(** C7.  A missing cell and a text that names no safeguarding course give
    [None].  For a text that names one, the result is
    [datetime(int(year), int(month), int(day))] on the fields of the first
    [from D/M/Y to] in the text when there is one; when there is none, on
    the fields of the last item the left-to-right scan for [D/M/Y] finds;
    and [None] when that scan finds nothing. *)
Theorem extract_safeguarding_date_selects (text : str) :
  extract_safeguarding_date NaN = Returned None /\
  (~ qualifying text -> extract_safeguarding_date (Text text) = Returned None) /\
  (qualifying text ->
   (forall pre w rest day month year,
      text = pre ++ w ++ rest ->
      from_to_text w day month year ->
      free_before true date_pattern text (length pre) ->
      extract_safeguarding_date (Text text) =
      (d <- datetime_new (int_of_digits year) (int_of_digits month) (int_of_digits day) ;;
       Returned (Some d))) /\
   (free_from true date_pattern text 0 ->
    (forall m ms,
       Scan false date_pattern_alt text 0 (m :: ms) ->
       exists day month year,
         last ms m = [day; month; year] /\
         extract_safeguarding_date (Text text) =
         (d <- datetime_new (int_of_digits year) (int_of_digits month) (int_of_digits day) ;;
          Returned (Some d))) /\
    (free_from false date_pattern_alt text 0 ->
     extract_safeguarding_date (Text text) = Returned None))).
Proof.
  split; [reflexivity|]. cbn [extract_safeguarding_date].
  destruct (is_safeguarding text || is_being_scouter text) eqn:Q; cbn [negb].
  - apply qualifying_spec in Q. split; [intros H; contradiction|]. intros _. split.
    + intros pre w rest day month year E Hshape Hfree.
      assert (Hocc : occurs true date_pattern text (length pre) w [day; month; year]).
      { apply occurs_date_pattern. now exists day, month, year, pre, rest. }
      now rewrite (@re_search_first true date_pattern text (length pre) w _
                     date_pattern_unambiguous Hocc Hfree).
    + intros Hnone. apply re_search_none in Hnone. rewrite Hnone. split.
      * intros m ms HS.
        pose proof (proj2 (@re_findall_scan false date_pattern_alt text (m :: ms)
                             date_pattern_alt_unambiguous) HS) as E.
        rewrite E.
        destruct (@Scan_items false date_pattern_alt text 0 (m :: ms) HS (last ms m)
                    (last_in ms m)) as (j & w & Hocc).
        destruct (@three_groups false date_pattern_alt text j w _ eq_refl Hocc)
          as (day & month & year & E3).
        exists day, month, year. split; [exact E3|]. now rewrite E3.
      * intros Hfree. apply re_findall_nil in Hfree. now rewrite Hfree.
  - split; [reflexivity|]. intros H. apply qualifying_spec in H. congruence.
Qed.

(** The cases of C7 on sample course texts: [from ... to] wins over a
    later date, the last date of the scan is taken otherwise, the scan
    does not look inside a match, and a text with no keyword or no date
    gives [None]. *)
Lemma extract_safeguarding_date_examples :
  extract_safeguarding_date
    (Text (py "Safeguarding Awareness FROM 5/1/2023 To 6/1/2023, issued 01/02/2023"))
  = Returned (Some (mkdatetime 2023 1 5 0 0 0 0)) /\
  extract_safeguarding_date (Text (py "Safe Guarding: 5/1/2023, renewed 7/2/2024"))
  = Returned (Some (mkdatetime 2024 2 7 0 0 0 0)) /\
  extract_safeguarding_date (Text (py "This is Scouting - Being A Scouter 11/12/2024/5/2025"))
  = Returned (Some (mkdatetime 2024 12 11 0 0 0 0)) /\
  extract_safeguarding_date (Text (py "First Aid from 5/1/2023 to 6/1/2023"))
  = Returned None /\
  extract_safeguarding_date (Text (py "Safeguarding Awareness (no date recorded)"))
  = Returned None.
Proof. repeat split; vm_compute; reflexivity. Qed.

(** C8.  For every valid calendar date, [parse_vetting_date] on the date
    written [dd/mm/yyyy] returns that date. *)
Theorem parse_vetting_date_roundtrip (y m d : Z) :
  valid_date y m d = true ->
  parse_vetting_date (Text (format_dmY y m d)) = Returned (Some (mkdatetime y m d 0 0 0 0)).
Proof.
  intros V. pose proof (valid_date_bounds _ _ _ V) as (Hy & Hm & Hd).
  assert (Hd31 : (d <= 31)%Z).
  { unfold days_in_month in Hd. destruct ((m =? 2)%Z && is_leap y); [lia|].
    destruct (month_cases Hm) as [?|[?|[?|[?|[?|[?|[?|[?|[?|[?|[?|?]]]]]]]]]]]; subst m;
      cbn in Hd; lia. }
  cbn [parse_vetting_date]. rewrite format_dmY_strip.
  rewrite (@re_match_matches false vetting_pattern _ _
             vetting_pattern_unambiguous (format_dmY_matches y m d)).
  cbn [date_of_groups].
  rewrite int_of_zfill_4, !int_of_zfill_2 by lia.
  unfold datetime_new. now rewrite V.
Qed.

Lemma parse_vetting_date_roundtrip_witness :
  parse_vetting_date (Text (py "29/02/2024"))
  = Returned (Some (mkdatetime 2024 2 29 0 0 0 0)).
Proof.
  exact (@parse_vetting_date_roundtrip 2024 2 29 eq_refl).
Defined.

(** ** [parse_course_info] *)

(** C10.  A text of fewer than 50 characters parses to the record whose six
    fields are the empty string, whatever it contains. *)
Theorem parse_course_info_short (raw_text : str) :
  length raw_text < 50 ->
  parse_course_info raw_text =
  Returned {| title := []; description := []; status := []; location := [];
              date := []; bookable := [] |}.
Proof. exact (@parse_course_info_guard raw_text). Qed.

Lemma parse_course_info_short_witness :
  length (py "Status: Open
Dublin - 01/02/2025") < 50 /\
  parse_course_info (py "Status: Open
Dublin - 01/02/2025") =
  Returned {| title := []; description := []; status := []; location := [];
              date := []; bookable := [] |}.
Proof.
  split; [vm_compute; lia|apply parse_course_info_short; vm_compute; lia].
Defined.

(** C2, as the claim states it, fails: a text of 50 characters or more
    with a single line, with a status line without a colon, or with a
    location line without a hyphen makes the parser raise [IndexError]. *)
Lemma parse_course_info_raises :
  parse_course_info
    (py "Safeguarding Level One course, no further lines at all") = Raised IndexError /\
  parse_course_info
    (py "Safeguarding Level One
An introduction to safeguarding
Status Open
Dublin - 01/02/2025") = Raised IndexError /\
  parse_course_info
    (py "Safeguarding Level One
An introduction to safeguarding
Status: Open
Dublin 01/02/2025") = Raised IndexError.
Proof. repeat split; vm_compute; reflexivity. Qed.

(** C2, amended.  The parser returns a record exactly when the text has
    fewer than 50 characters or has at least four non-empty lines with a
    colon in line 2 and a hyphen in line 3; on every other text it raises
    [IndexError]. *)
Theorem parse_course_info_partial (raw_text : str) :
  ((exists c, parse_course_info raw_text = Returned c) <->
   (length raw_text < 50 \/ well_shaped (stripped_lines raw_text))) /\
  (parse_course_info raw_text = Raised IndexError <->
   (50 <= length raw_text /\ ~ well_shaped (stripped_lines raw_text))) /\
  (forall e, parse_course_info raw_text = Raised e -> e = IndexError).
Proof.
  destruct (Nat.lt_ge_cases (length raw_text) 50) as [Hs|Hl].
  - rewrite (parse_course_info_guard _ Hs).
    split; [|split].
    + split; [intros _; now left|intros _; now eexists].
    + split; [discriminate|intros [H _]; lia].
    + discriminate.
  - destruct (well_shaped_dec (stripped_lines raw_text)) as [W|W].
    + destruct (parse_course_info_well_shaped _ Hl W) as [c Hc]. rewrite Hc.
      split; [|split].
      * split; [intros _; now right|intros _; now exists c].
      * split; [discriminate|intros [_ H]; contradiction].
      * discriminate.
    + rewrite (parse_course_info_ill_shaped _ Hl W).
      split; [|split].
      * split; [intros [c H]; discriminate|intros [H|H]; [lia|contradiction]].
      * split; [intros _; now split|reflexivity].
      * now intros e [= <-].
Qed.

※ ※ ※

# TASK DIRECTIONS:
Nothing may be left out. Copy each line of the listing exactly.

# EXERCISE RESULT:
(** C7.  A missing cell and a text that names no safeguarding course give
    [None].  For a text that names one, the result is
    [datetime(int(year), int(month), int(day))] on the fields of the first
    [from D/M/Y to] in the text when there is one; when there is none, on
    the fields of the last item the left-to-right scan for [D/M/Y] finds;
    and [None] when that scan finds nothing. *)
Theorem extract_safeguarding_date_selects (text : str) :
  extract_safeguarding_date NaN = Returned None /\
  (~ qualifying text -> extract_safeguarding_date (Text text) = Returned None) /\
  (qualifying text ->
   (forall pre w rest day month year,
      text = pre ++ w ++ rest ->
      from_to_text w day month year ->
      free_before true date_pattern text (length pre) ->
      extract_safeguarding_date (Text text) =
      (d <- datetime_new (int_of_digits year) (int_of_digits month) (int_of_digits day) ;;
       Returned (Some d))) /\
   (free_from true date_pattern text 0 ->
    (forall m ms,
       Scan false date_pattern_alt text 0 (m :: ms) ->
       exists day month year,
         last ms m = [day; month; year] /\
         extract_safeguarding_date (Text text) =
         (d <- datetime_new (int_of_digits year) (int_of_digits month) (int_of_digits day) ;;
          Returned (Some d))) /\
    (free_from false date_pattern_alt text 0 ->
     extract_safeguarding_date (Text text) = Returned None))).
Proof.
  split; [reflexivity|]. cbn [extract_safeguarding_date].
  destruct (is_safeguarding text || is_being_scouter text) eqn:Q; cbn [negb].
  - apply qualifying_spec in Q. split; [intros H; contradiction|]. intros _. split.
    + intros pre w rest day month year E Hshape Hfree.
      assert (Hocc : occurs true date_pattern text (length pre) w [day; month; year]).
      { apply occurs_date_pattern. now exists day, month, year, pre, rest. }
      now rewrite (@re_search_first true date_pattern text (length pre) w _
                     date_pattern_unambiguous Hocc Hfree).
    + intros Hnone. apply re_search_none in Hnone. rewrite Hnone. split.
      * intros m ms HS.
        pose proof (proj2 (@re_findall_scan false date_pattern_alt text (m :: ms)
                             date_pattern_alt_unambiguous) HS) as E.
        rewrite E.
        destruct (@Scan_items false date_pattern_alt text 0 (m :: ms) HS (last ms m)
                    (last_in ms m)) as (j & w & Hocc).
        destruct (@three_groups false date_pattern_alt text j w _ eq_refl Hocc)
          as (day & month & year & E3).
        exists day, month, year. split; [exact E3|]. now rewrite E3.
      * intros Hfree. apply re_findall_nil in Hfree. now rewrite Hfree.
  - split; [reflexivity|]. intros H. apply qualifying_spec in H. congruence.
Qed.

(** The cases of C7 on sample course texts: [from ... to] wins over a
    later date, the last date of the scan is taken otherwise, the scan
    does not look inside a match, and a text with no keyword or no date
    gives [None]. *)
Lemma extract_safeguarding_date_examples :
  extract_safeguarding_date
    (Text (py "Safeguarding Awareness FROM 5/1/2023 To 6/1/2023, issued 01/02/2023"))
  = Returned (Some (mkdatetime 2023 1 5 0 0 0 0)) /\
  extract_safeguarding_date (Text (py "Safe Guarding: 5/1/2023, renewed 7/2/2024"))
  = Returned (Some (mkdatetime 2024 2 7 0 0 0 0)) /\
  extract_safeguarding_date (Text (py "This is Scouting - Being A Scouter 11/12/2024/5/2025"))
  = Returned (Some (mkdatetime 2024 12 11 0 0 0 0)) /\
  extract_safeguarding_date (Text (py "First Aid from 5/1/2023 to 6/1/2023"))
  = Returned None /\
  extract_safeguarding_date (Text (py "Safeguarding Awareness (no date recorded)"))
  = Returned None.
Proof. repeat split; vm_compute; reflexivity. Qed.

(** C8.  For every valid calendar date, [parse_vetting_date] on the date
    written [dd/mm/yyyy] returns that date. *)
Theorem parse_vetting_date_roundtrip (y m d : Z) :
  valid_date y m d = true ->
  parse_vetting_date (Text (format_dmY y m d)) = Returned (Some (mkdatetime y m d 0 0 0 0)).
Proof.
  intros V. pose proof (valid_date_bounds _ _ _ V) as (Hy & Hm & Hd).
  assert (Hd31 : (d <= 31)%Z).
  { unfold days_in_month in Hd. destruct ((m =? 2)%Z && is_leap y); [lia|].
    destruct (month_cases Hm) as [?|[?|[?|[?|[?|[?|[?|[?|[?|[?|[?|?]]]]]]]]]]]; subst m;
      cbn in Hd; lia. }
  cbn [parse_vetting_date]. rewrite format_dmY_strip.
  rewrite (@re_match_matches false vetting_pattern _ _
             vetting_pattern_unambiguous (format_dmY_matches y m d)).
  cbn [date_of_groups].
  rewrite int_of_zfill_4, !int_of_zfill_2 by lia.
  unfold datetime_new. now rewrite V.
Qed.

Lemma parse_vetting_date_roundtrip_witness :
  parse_vetting_date (Text (py "29/02/2024"))
  = Returned (Some (mkdatetime 2024 2 29 0 0 0 0)).
Proof.
  exact (@parse_vetting_date_roundtrip 2024 2 29 eq_refl).
Defined.

(** ** [parse_course_info] *)

(** C10.  A text of fewer than 50 characters parses to the record whose six
    fields are the empty string, whatever it contains. *)
Theorem parse_course_info_short (raw_text : str) :
  length raw_text < 50 ->
  parse_course_info raw_text =
  Returned {| title := []; description := []; status := []; location := [];
              date := []; bookable := [] |}.
Proof. exact (@parse_course_info_guard raw_text). Qed.

Lemma parse_course_info_short_witness :
  length (py "Status: Open
Dublin - 01/02/2025") < 50 /\
  parse_course_info (py "Status: Open
Dublin - 01/02/2025") =
  Returned {| title := []; description := []; status := []; location := [];
              date := []; bookable := [] |}.
Proof.
  split; [vm_compute; lia|apply parse_course_info_short; vm_compute; lia].
Defined.

(** C2, as the claim states it, fails: a text of 50 characters or more
    with a single line, with a status line without a colon, or with a
    location line without a hyphen makes the parser raise [IndexError]. *)
Lemma parse_course_info_raises :
  parse_course_info
    (py "Safeguarding Level One course, no further lines at all") = Raised IndexError /\
  parse_course_info
    (py "Safeguarding Level One
An introduction to safeguarding
Status Open
Dublin - 01/02/2025") = Raised IndexError /\
  parse_course_info
    (py "Safeguarding Level One
An introduction to safeguarding
Status: Open
Dublin 01/02/2025") = Raised IndexError.
Proof. repeat split; vm_compute; reflexivity. Qed.

(** C2, amended.  The parser returns a record exactly when the text has
    fewer than 50 characters or has at least four non-empty lines with a
    colon in line 2 and a hyphen in line 3; on every other text it raises
    [IndexError]. *)
Theorem parse_course_info_partial (raw_text : str) :
  ((exists c, parse_course_info raw_text = Returned c) <->
   (length raw_text < 50 \/ well_shaped (stripped_lines raw_text))) /\
  (parse_course_info raw_text = Raised IndexError <->
   (50 <= length raw_text /\ ~ well_shaped (stripped_lines raw_text))) /\
  (forall e, parse_course_info raw_text = Raised e -> e = IndexError).
Proof.
  destruct (Nat.lt_ge_cases (length raw_text) 50) as [Hs|Hl].
  - rewrite (parse_course_info_guard _ Hs).
    split; [|split].
    + split; [intros _; now left|intros _; now eexists].
    + split; [discriminate|intros [H _]; lia].
    + discriminate.
  - destruct (well_shaped_dec (stripped_lines raw_text)) as [W|W].
    + destruct (parse_course_info_well_shaped _ Hl W) as [c Hc]. rewrite Hc.
      split; [|split].
      * split; [intros _; now right|intros _; now exists c].
      * split; [discriminate|intros [_ H]; contradiction].
      * discriminate.
    + rewrite (parse_course_info_ill_shaped _ Hl W).
      split; [|split].
      * split; [intros [c H]; discriminate|intros [H|H]; [lia|contradiction]].
      * split; [intros _; now split|reflexivity].
      * now intros e [= <-].
Qed.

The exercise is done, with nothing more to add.